Arpaio lost the case on Thursday when a judge ruled the sheriff failed to show drains on the walkway were dangerous. Maricopa County Superior Court Judge Aimee Anderson concluded that the 84-year-old Arpaio “should have been able to navigate the walkway without injury.”

The sheriff fell as he was walking to lunch and landed on his left shoulder, breaking it in two spots. He spent two days in the hospital and two weeks recuperating at his home.

Arpaio was not shy about bringing attention to his injury. He posted a photo on Twitter of his wife kissing him while he sat up in a hospital bed. He auctioned off the sling worn during his recovery for $2,600, and his office produced a news release to publicize the charity auction. He also did a TV interview from his hospital room.
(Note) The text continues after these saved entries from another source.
(** The constructor with [count] and [store] both true, against a
    listing in pages. *)
Lemma init_store pages depth email key nb_wkr o ids :
  1 <= nb_wkr -> nb_wkr < 2 ^ 1024 - 2 ^ 970 ->
  dicts o list_zones_p = ∅ ->
  (1 <= length pages)%nat -> (length pages <= depth)%nat ->
  Forall2 (fun item idn =>
             getitem item "id" = Return (VStr idn.1)
             /\ getitem item "name" = Return idn.2) (concat pages) ids ->
  exists a o',
    Account.init (paged pages) depth email key true true nb_wkr o
    = (Return a, o')
    /\ Account.zones a = Some (map zone_of ids)
    /\ ready {| Account.this := a; Account.outside := o' |}
    /\ length (sent o') = (length (sent o) + length pages)%nat
    /\ dicts o' list_zones_p
       = match length pages with
         | 1%nat => ∅
         | n => {["page" := VInt (Z.of_nat n)]}
         end.
Proof.
  intros H1 H2 Hd Hlen Hdepth Hitems.
  destruct (quota_bounds nb_wkr H1 H2) as (hits & Eq & _).
  unfold Account.init. rewrite Eq. unfold Account.list_zones.
  set (w := Account.set_zones [] _).
  assert (Hr : ready w).
  { eexists. split; [reflexivity|]. cbn. lia. }
  destruct (get_paged pages "/zones" list_zones_p (length pages - 1) 0 depth
              w ∅ Hr Hd ltac:(by left) ltac:(lia) ltac:(lia))
    as (w' & E & (c & Hc & Hp) & _ & Hsent & Hd' & _).
  rewrite E. rewrite drop_0. cbn [iterate].
  rewrite (make_zones_spec _ _ Hitems).
  eexists _, _. split; [reflexivity|]. split; [reflexivity|].
  split; [by exists c|]. split.
  - rewrite Hsent. rewrite length_app. cbn [length].
    rewrite length_map, length_seq. change (sent (Account.outside w))
      with (sent o). lia.
  - rewrite Hd'. destruct (length pages) as [|[|n]]; [lia|done|].
    cbn [Nat.sub]. by rewrite insert_empty.
Qed.

(** The quota of 1200 requests per 300 s is shared among the workers:
    for [nb_wkr >= 1] workers the account gets the largest quota that,
    taken [nb_wkr] times, does not exceed 1200.  Without [store] the
    constructor sends nothing and leaves the world as it is, and the
    counter, when [count] asks for one, starts with an empty history. *)
Theorem init_shares_the_quota net depth email key count nb_wkr o :
  1 <= nb_wkr -> nb_wkr < 2 ^ 1024 - 2 ^ 970 ->
  exists a,
    Account.init net depth email key count false nb_wkr o = (Return a, o)
    /\ Account.period a = 300
    /\ 0 <= Account.maxhits a
    /\ Account.maxhits a * nb_wkr <= 1200 < (Account.maxhits a + 1) * nb_wkr
    /\ Account.counter a
       = (if count then Some (Counter.mk 300 (Account.maxhits a) [])
          else None)
    /\ Account.zones a = None.
Proof.
  intros H1 H2. destruct (quota_bounds nb_wkr H1 H2) as (hits & Eq & H0 & Hb).
  unfold Account.init. rewrite Eq.
  destruct count; (eexists; split; [reflexivity|done]).
Qed.

Lemma init_shares_the_quota_witness :
  exists a,
    Account.init (always body_other) 0 "user@example.com" "key" true false 7
      env0 = (Return a, env0)
    /\ Account.period a = 300
    /\ 0 <= Account.maxhits a
    /\ Account.maxhits a * 7 <= 1200 < (Account.maxhits a + 1) * 7
    /\ Account.counter a = Some (Counter.mk 300 (Account.maxhits a) [])
    /\ Account.zones a = None.
Proof.
  apply (init_shares_the_quota (always body_other) 0 "user@example.com"
           "key" true 7 env0).
  - lia.
  - reflexivity.
Defined.

(** No account comes out of the constructor when [nb_wkr] is 0 (the
    division fails) or when [store] is asked for without [count]: the
    listing of the zones needs the counter, and [AttributeError] ends
    the constructor before any request is sent. *)
Theorem init_fails_before_the_account_exists
  net depth email key count store nb_wkr o :
  Account.init net depth email key count store 0 o
  = (Raise ZeroDivisionError, o)
  /\ (nb_wkr <> 0 -> Z.abs nb_wkr < 2 ^ 1024 - 2 ^ 970 ->
      Account.init net (S depth) email key false true nb_wkr o
      = (Raise AttributeError, o)).
Proof.
  split; [done|]. intros H0 Hb. unfold Account.init, Account.quota.
  destruct (Z.eqb_spec nb_wkr 0) as [|_]; [done|].
  destruct (Z.leb_spec (2 ^ 1024 - 2 ^ 970) (Z.abs nb_wkr)) as [|_]; [lia|].
  unfold Account.list_zones. cbn [Account.get]. unfold bind.
  by rewrite counter_inc_unbound.
Qed.

Lemma init_fails_before_the_account_exists_witness :
  Account.init (paged [[]]) 2 "user@example.com" "key" true true 0 env0
  = (Raise ZeroDivisionError, env0)
  /\ (3 <> 0 -> Z.abs 3 < 2 ^ 1024 - 2 ^ 970 ->
      Account.init (paged [[]]) 3 "user@example.com" "key" false true 3 env0
      = (Raise AttributeError, env0)).
Proof.
  apply (init_fails_before_the_account_exists (paged [[]]) 2
           "user@example.com" "key" true true 3 env0).
Defined.

(** With [count] and [store] the constructor lists the zones, one
    request per page, and keeps for each entry a zone that holds its
    [id] and [name] only, with the prefix [/zones/<id>], in the order of
    the listing. *)
Theorem init_stores_the_zones pages depth email key nb_wkr o ids :
  1 <= nb_wkr -> nb_wkr < 2 ^ 1024 - 2 ^ 970 ->
  dicts o list_zones_p = ∅ ->
  (1 <= length pages)%nat -> (length pages <= depth)%nat ->
  Forall2 (fun item idn =>
             getitem item "id" = Return (VStr idn.1)
             /\ getitem item "name" = Return idn.2) (concat pages) ids ->
  exists a o',
    Account.init (paged pages) depth email key true true nb_wkr o
    = (Return a, o')
    /\ Account.zones a = Some (map zone_of ids)
    /\ length (sent o') = (length (sent o) + length pages)%nat.
Proof.
  intros H1 H2 Hd Hlen Hdepth Hitems.
  destruct (init_store pages depth email key nb_wkr o ids
              H1 H2 Hd Hlen Hdepth Hitems)
    as (a & o' & E & Hz & _ & Hsent & _).
  by exists a, o'.
Qed.

Lemma init_stores_the_zones_witness :
  let entry (id name : string) :=
    VDict [("id", VStr id); ("name", VStr name);
           ("status", VStr "active")] in
  let pages := [[entry "a1" "example.com"; entry "b2" "example.org"];
                [entry "c3" "example.net"]] in
  exists a o',
    Account.init (paged pages) 2 "user@example.com" "key" true true 1 env0
    = (Return a, o')
    /\ Account.zones a
       = Some [ {| Zone.zdata := VDict [("id", VStr "a1");
                                        ("name", VStr "example.com")];
                   Zone.prefix := "/zones/a1" |};
                {| Zone.zdata := VDict [("id", VStr "b2");
                                        ("name", VStr "example.org")];
                   Zone.prefix := "/zones/b2" |};
                {| Zone.zdata := VDict [("id", VStr "c3");
                                        ("name", VStr "example.net")];
                   Zone.prefix := "/zones/c3" |} ]
    /\ length (sent o') = (length (sent env0) + 2)%nat.
Proof.
  intros entry pages.
  apply (init_stores_the_zones pages 2 "user@example.com" "key" 1 env0
           [("a1", VStr "example.com"); ("b2", VStr "example.org");
            ("c3", VStr "example.net")]).
  - lia.
  - reflexivity.
  - reflexivity.
  - cbn. lia.
  - cbn. lia.
  - repeat (apply List.Forall2_cons; [split; reflexivity|]). apply List.Forall2_nil.
Defined.

(** The listing the constructor does with [store] goes through the
    default mapping of [list_zones], which keeps the number of the last
    page: on an account built over two pages or more, [list_zones()]
    called by the user returns the last page only. *)
Theorem list_zones_after_init_returns_the_last_page
  pages last_page depth email key nb_wkr o ids :
  1 <= nb_wkr -> nb_wkr < 2 ^ 1024 - 2 ^ 970 ->
  dicts o list_zones_p = ∅ ->
  (2 <= length pages)%nat -> (length pages <= depth)%nat ->
  last pages = Some last_page ->
  Forall2 (fun item idn =>
             getitem item "id" = Return (VStr idn.1)
             /\ getitem item "name" = Return idn.2) (concat pages) ids ->
  exists a o' w',
    Account.init (paged pages) depth email key true true nb_wkr o
    = (Return a, o')
    /\ length <$> Account.zones a = Some (length (concat pages))
    /\ Account.list_zones (paged pages) depth list_zones_p
         {| Account.this := a; Account.outside := o' |}
       = (Return (VList last_page), w')
    /\ length (sent (Account.outside w')) = S (length (sent o')).
Proof.
  intros H1 H2 Hd Hlen Hdepth Hlast Hitems.
  destruct (init_store pages depth email key nb_wkr o ids
              H1 H2 Hd ltac:(lia) Hdepth Hitems)
    as (a & o' & E & Hz & Hr & _ & Hd').
  destruct (length pages) as [|[|n]] eqn:En; [lia|lia|].
  set (w := {| Account.this := a; Account.outside := o' |}) in *.
  destruct (get_paged pages "/zones" list_zones_p 0 (S n) depth w _ Hr
              eq_refl)
    as (w' & E' & _ & _ & Hsent & _).
  { right. change (dicts (Account.outside w) list_zones_p)
      with (dicts o' list_zones_p).
    rewrite Hd'. apply lookup_singleton_eq. }
  { lia. }
  { lia. }
  subst w. exists a, o', w'. split; [exact E|]. split; [|split].
  - rewrite Hz. cbn. rewrite length_map. f_equal.
    symmetry. by eapply Forall2_length.
  - unfold Account.list_zones. rewrite E'. do 3 f_equal.
    apply last_Some in Hlast as [front ->].
    rewrite length_app in En. cbn in En.
    rewrite drop_app_length'; [by cbn; rewrite app_nil_r|lia].
  - rewrite Hsent. rewrite length_app. cbn. lia.
Qed.

Lemma list_zones_after_init_returns_the_last_page_witness :
  let entry (id name : string) :=
    VDict [("id", VStr id); ("name", VStr name)] in
  let pages := [[entry "a1" "example.com"; entry "b2" "example.org"];
                [entry "c3" "example.net"]] in
  exists a o' w',
    Account.init (paged pages) 2 "user@example.com" "key" true true 1 env0
    = (Return a, o')
    /\ length <$> Account.zones a = Some (length (concat pages))
    /\ Account.list_zones (paged pages) 2 list_zones_p
         {| Account.this := a; Account.outside := o' |}
       = (Return (VList [entry "c3" "example.net"]), w')
    /\ length (sent (Account.outside w')) = S (length (sent o')).
Proof.
  intros entry pages.
  apply (list_zones_after_init_returns_the_last_page pages
           [entry "c3" "example.net"] 2 "user@example.com" "key" 1 env0
           [("a1", VStr "example.com"); ("b2", VStr "example.org");
            ("c3", VStr "example.net")]).
  - lia.
  - reflexivity.
  - reflexivity.
  - cbn. lia.
  - cbn. lia.
  - reflexivity.
  - repeat (apply List.Forall2_cons; [split; reflexivity|]). apply List.Forall2_nil.
Defined.

(** [search_zone] makes a mapping of its own at every call: whatever
    the shared default mappings hold by then, it asks for the listing
    from the first page, with the name it was given, returns all the
    pages, and changes no mapping but its own. *)
Theorem search_zone_starts_from_the_first_page pages depth s fresh w :
  ready w ->
  (1 <= length pages)%nat -> (length pages <= depth)%nat ->
  exists w',
    Account.search_zone (paged pages) depth s fresh w
    = (Return (VList (concat pages)), w')
    /\ sent (Account.outside w')
       = sent (Account.outside w)
         ++ Account.request_for (Account.this w) GET "/zones"
              {["name" := VStr s]} None
            :: map (fun j =>
                      Account.request_for (Account.this w) GET "/zones"
                        (<["page" := VInt (Z.of_nat (S j))]>
                           {["name" := VStr s]}) None)
                 (seq 1 (length pages - 1))
    /\ forall q, q <> local fresh ->
         dicts (Account.outside w') q = dicts (Account.outside w) q.
Proof.
  intros Hr Hlen Hdepth.
  unfold Account.search_zone, Account.list_zones, bind.
  set (w0 := Account.store (local fresh) _ w).
  assert (Hr0 : ready w0).
  { destruct Hr as (c & Hc & Hp). by exists c. }
  destruct (get_paged pages "/zones" (local fresh) (length pages - 1) 0 depth
              w0 {["name" := VStr s]} Hr0)
    as (w' & E & _ & _ & Hsent & _ & Hd & _).
  { unfold w0. cbn. apply fn_lookup_insert. }
  { left. split; [|done]. by apply lookup_singleton_ne. }
  { lia. }
  { lia. }
  rewrite E. rewrite drop_0. exists w'. split; [done|]. split.
  - exact Hsent.
  - intros q Hq. rewrite (Hd q Hq). unfold w0. cbn.
    exact (fn_lookup_insert_ne (dicts (Account.outside w)) (local fresh) q _
             (not_eq_sym Hq)).
Qed.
His lawsuit against Hines GS Properties and other building owners sought an unspecified amount of damages.

The decision to file the lawsuit marked a reversal for Arpaio, who normally finds himself on the receiving end of countless legal complaints. He has complained in the past about being the target of frivolous lawsuits.

Mark Goldman, an attorney representing Arpaio, said in a statement that the sheriff will ask the judge to reconsider the ruling and, if that fails, will appeal the decision.

Goldman said the case wasn’t about Arpaio “profiting from his fall and injury, but instead Sheriff Arpaio making sure that members of the public are protected from suffering from such a similar fall.”

Lawyers for the building’s owners said Arpaio claimed he tripped over a drain, but added that the sheriff couldn’t articulate what was wrong with the drain, other than saying something was protruding from the drain.

Arpaio was asked during a deposition in November about comments he made to news reporters about his injury, such as telling a TV reporter from his hospital room that he blamed himself for his injury.

“I am angry at myself,” Arpaio told The Associated Press two weeks after he was injured. “When you look at everything I have been through, and I get incapacitated by a sidewalk.”

An attorney for the building owners asked Arpaio why he was angry at himself if he felt he wasn’t responsible for the fall. The sheriff answered that he was angry at having to undergo physical rehabilitation and that the accident had occurred at all.

He was later asked if he simply wasn’t paying attention. “No,” Arpaio answered.